Another fish, another hungry cat. The French realist Ribot made his name painting humble kitchen scenes, of which this is the most famous. Is the cook oblivious to his four-legged friend, or is he turning a blind eye?
A popular London commercial artist obsessed with cats, Wain was permanently hospitalized for mental illness in 1924. That his paintings became increasingly hallucinatory and abstract has been attributed to worsening schizophrenia.
Inspired by postcards of kittens suspended in socks, Koons sculpted his outsized polyethylene puss for his “Celebration” series. It was structured as a crucifixion to combine spirituality with preschool joyousness.
This malevolent “she” is a shape-shifting witch who turns virgins into birds and cages them. Rackham’s illustration for “Jorinde and Joringel” in Hansel and Gretel and Other Tales by the Brothers Grimm demonstrates his brilliant use of anthropomorphism to capture pathological states of mind.

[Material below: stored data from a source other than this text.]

Definition is_active (s : state) : bool := bool_decide (s = S_ACTIVE).

Definition state_transition (now : Z) (s : state) (rc : rconn) : rconn :=
  let rc := rc <| seqno :=
    u32 (seqno rc + if Bool.eqb (is_active (rc_state rc)) (is_active s) then 0 else 1) |> in
  let rc := if is_connected_state s && negb (is_connected_state (rc_state rc))
            then rc <| probably_admitted := false |> else rc in
  let rc := if rconn_is_connected rc
            then rc <| total_time_connected :=
                         u64 (total_time_connected rc + elapsed_in_this_state now rc) |>
            else rc in
  rc <| rc_state := s |> <| state_entered := now |>.

Definition question_connectivity (now : Z) (rc : rconn) : rconn :=
  if 60 <? now - last_questioned rc
  then rc <| questionable_connectivity := true |> <| last_questioned := now |> else rc.

(** ** Disconnecting *)

Definition counted (l : list packet) : Z := Z.of_nat (length (filter (λ p, p_counted p = true) l)).

(** Every packet dropped leaves its counter. *)
Definition flush_queue (rc : rconn) : rconn :=
  rc <| n_queued := n_queued rc - counted (txq rc) |> <| txq := [] |>.

Definition rconn_disconnect (now : Z) (rc : rconn) : rconn :=
  if bool_decide (rc_state rc = S_VOID) then rc
  else
    state_transition now S_VOID
      (rc <| rc_vconn := None |> <| rc_name := void_name |> <| reliable := false |>
          <| backoff := 0 |> <| backoff_deadline := TIME_MIN |>).

Definition has_transport (s : state) : bool :=
  match s with S_CONNECTING | S_ACTIVE | S_IDLE => true | _ => false end.

Definition disconnect (now : Z) (rc : rconn) : rconn :=
  if reliable rc then
    let rc := if has_transport (rc_state rc)
              then flush_queue (rc <| rc_vconn := None |>) else rc in
    let rc := rc <| backoff := if backoff_deadline rc <=? now then 1
                               else Z.min (max_backoff rc) (Z.max 1 (2 * backoff rc)) |> in
    let rc := state_transition now S_BACKOFF (rc <| backoff_deadline := now + backoff rc |>) in
    if 60 <? now - last_connected rc then question_connectivity now rc else rc
  else rconn_disconnect now rc.

(** ** Connecting *)

Definition vconn_open (rc : rconn) : Z * vconn * rconn :=
  match rc_opens rc with
  | [] => (ECONNREFUSED, mk_vconn [] [] [] false [], rc)
  | (r, v) :: l => (r, v, rc <| rc_opens := l |>)
  end.

Definition reconnect (now : Z) (rc : rconn) : Z * rconn :=
  let rc := rc <| n_attempted_connections := u32 (n_attempted_connections rc + 1) |> in
  let '(retval, v, rc) := vconn_open rc in
  if retval =? 0 then
    let rc := rc <| rc_vconn := Some v |> in
    let rc := if vc_reconnectable v then rc else rc <| reliable := false |> in
    (retval, state_transition now S_CONNECTING (rc <| backoff_deadline := now + backoff rc |>))
  else (retval, disconnect now (rc <| backoff_deadline := TIME_MAX |>)).

Definition rconn_create (now probe max : Z) (opens : list (Z * vconn)) (xids : list Z) : rconn :=
  {| rc_state := S_VOID; state_entered := now; rc_vconn := None; rc_name := void_name;
     reliable := false; txq := []; n_queued := 0; backoff := 0;
     max_backoff := if truth max then max else 60; backoff_deadline := TIME_MIN;
     last_received := now; last_connected := now; packets_sent := 0; seqno := 0;
     probably_admitted := false; last_admitted := now; packets_received := 0;
     n_attempted_connections := 0; n_successful_connections := 0; creation_time := now;
     total_time_connected := 0; questionable_connectivity := false; last_questioned := now;
     probe_interval := if truth probe then Z.max 1 probe else 0; monitors := [];
     idle_echo_xid := 0; rc_opens := opens; rc_xids := xids |}.

Definition rconn_connect (now : Z) (name : list Z) (rc : rconn) : Z * rconn :=
  let rc := rconn_disconnect now rc in
  reconnect now (rc <| rc_name := name |> <| reliable := true |>).

Definition rconn_connect_unreliably (now : Z) (name : list Z) (v : vconn) (rc : rconn) : rconn :=
  let rc := rconn_disconnect now rc in
  state_transition now S_ACTIVE
    (rc <| rc_name := name |> <| reliable := false |> <| rc_vconn := Some v |>
        <| last_connected := now |>).

Definition rconn_new (now : Z) (name : list Z) (probe max : Z) opens xids : rconn :=
  snd (rconn_connect now name (rconn_create now probe max opens xids)).

Definition rconn_new_from_vconn (now : Z) (name : list Z) (v : vconn) : rconn :=
  rconn_connect_unreliably now name v (rconn_create now 60 0 [] []).

(** What [rconn_destroy] leaves to the owner is its counter; the transports are
    closed. *)
Definition rconn_destroy (rc : rconn) : Z := n_queued (flush_queue rc).

(** ** Sending *)

(** Copies a packet to the monitors; one that fails is replaced by the last. *)
Fixpoint monitor_loop (fuel : nat) (i : nat) (b : list Z) (l : list vconn) : comp (list vconn) :=
  match l !! i with
  | None => Ok l
  | Some v =>
      match fuel with
      | O => NoFuel
      | S fuel =>
          let '(retval, v) := vconn_send v b in
          if truth retval && negb (retval =? EAGAIN) then
            last ← deref (last l);
            monitor_loop fuel i b (take (length l - 1) (<[i := last]> l))
          else monitor_loop fuel (S i) b (<[i := v]> l)
      end
  end.

Definition copy_to_monitor (b : list Z) (rc : rconn) : comp rconn :=
  l ← monitor_loop (length (monitors rc)) 0 b (monitors rc); Ok (rc <| monitors := l |>).

Definition rconn_add_monitor (v : vconn) (rc : rconn) : rconn :=
  if (length (monitors rc) <? MAX_MONITORS)%nat
  then rc <| monitors := monitors rc ++ [v] |> else rc.

(** Sends the head of the queue; without a transport, or without a packet, the
    process crashes. *)
Definition try_send (now : Z) (rc : rconn) : comp (Z * rconn) :=
  head ← deref (head (txq rc));
  xid ← load (p_data head) 4 4;
  v ← deref (rc_vconn rc);
  let '(retval, v) := vconn_send v (p_data head) in
  let rc := rc <| rc_vconn := Some v |> <| idle_echo_xid := xid |> in
  if truth retval then
    let rc := rc <| idle_echo_xid := 0 |> in
    Ok (retval, if retval =? EAGAIN then rc else disconnect now rc)
  else
    let rc := rc <| packets_sent := u32 (packets_sent rc + 1) |> in
    let rc := if p_counted head then rc <| n_queued := n_queued rc - 1 |> else rc in
    Ok (0, rc <| txq := tail (txq rc) |>).

Definition enqueue (b : list Z) (count : bool) (rc : rconn) : rconn :=
  let rc := if count then rc <| n_queued := n_queued rc + 1 |> else rc in
  rc <| txq := txq rc ++ [mk_packet b count] |>.

Definition rconn_send (now : Z) (b : list Z) (count : bool) (rc : rconn) : comp (Z * rconn) :=
  if rconn_is_connected rc then
    rc ← copy_to_monitor b rc;
    let rc := enqueue b count rc in
    if (length (txq rc) =? 1)%nat then '(_, rc) ← try_send now rc; Ok (0, rc) else Ok (0, rc)
  else Ok (ENOTCONN, rc).

Definition rconn_send_with_limit (now : Z) (b : list Z) (queue_limit : Z) (rc : rconn)
    : comp (Z * rconn) :=
  if queue_limit <=? n_queued rc then Ok (EAGAIN, rc) else rconn_send now b true rc.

Gober’s angry metaphorical sculpture consists of two bags of cat litter and an empty wedding dress standing in a room decorated with wallpaper. Its repeated motifs are a sleeping white man and a lynched black man. The litter signifies America’s attempt to deodorize a history founded on racism and the fallacy of white heterosexual purity.
The focal point of the Swedish artist’s mysterious watercolor is the supple little cat, which peers, as does its mistress, at the male figure on the bridge. An invisible thread connects the cat’s black coat to the dark head of the man; one expects the cat to tug it, drawing the man’s attention to the woman who had, perhaps, sat down to paint the bridge in solitude.
Baselitz’s brutish humanoid cat dominates a smaller dog, from which it is separated by a fence. This typical inversion by the figurative expressionist-cum-postmodernist painter is both a commentary on ruined post-Nazi Germany and conflicting artistic movements within the divided country.
This painting by the Dutch Fauvist is distinguished by its juxtaposing of delicate colors, its serenity, and its wit. The position in which the woman tenderly holds the cat renders her almost androgynous. The bow-like curve of the cat’s tail, its long body, and the woman’s headpiece harmonizes all the elements.
Most of Renoir’s paintings featuring females and felines are supine, like those of Berthe Morisot and Mary Cassatt. This one is the most vital. Something in the flowers has made the cat rear, mildly alerting the girl to its erect posture. The balance between indifference and inquisitiveness is perfectly weighted.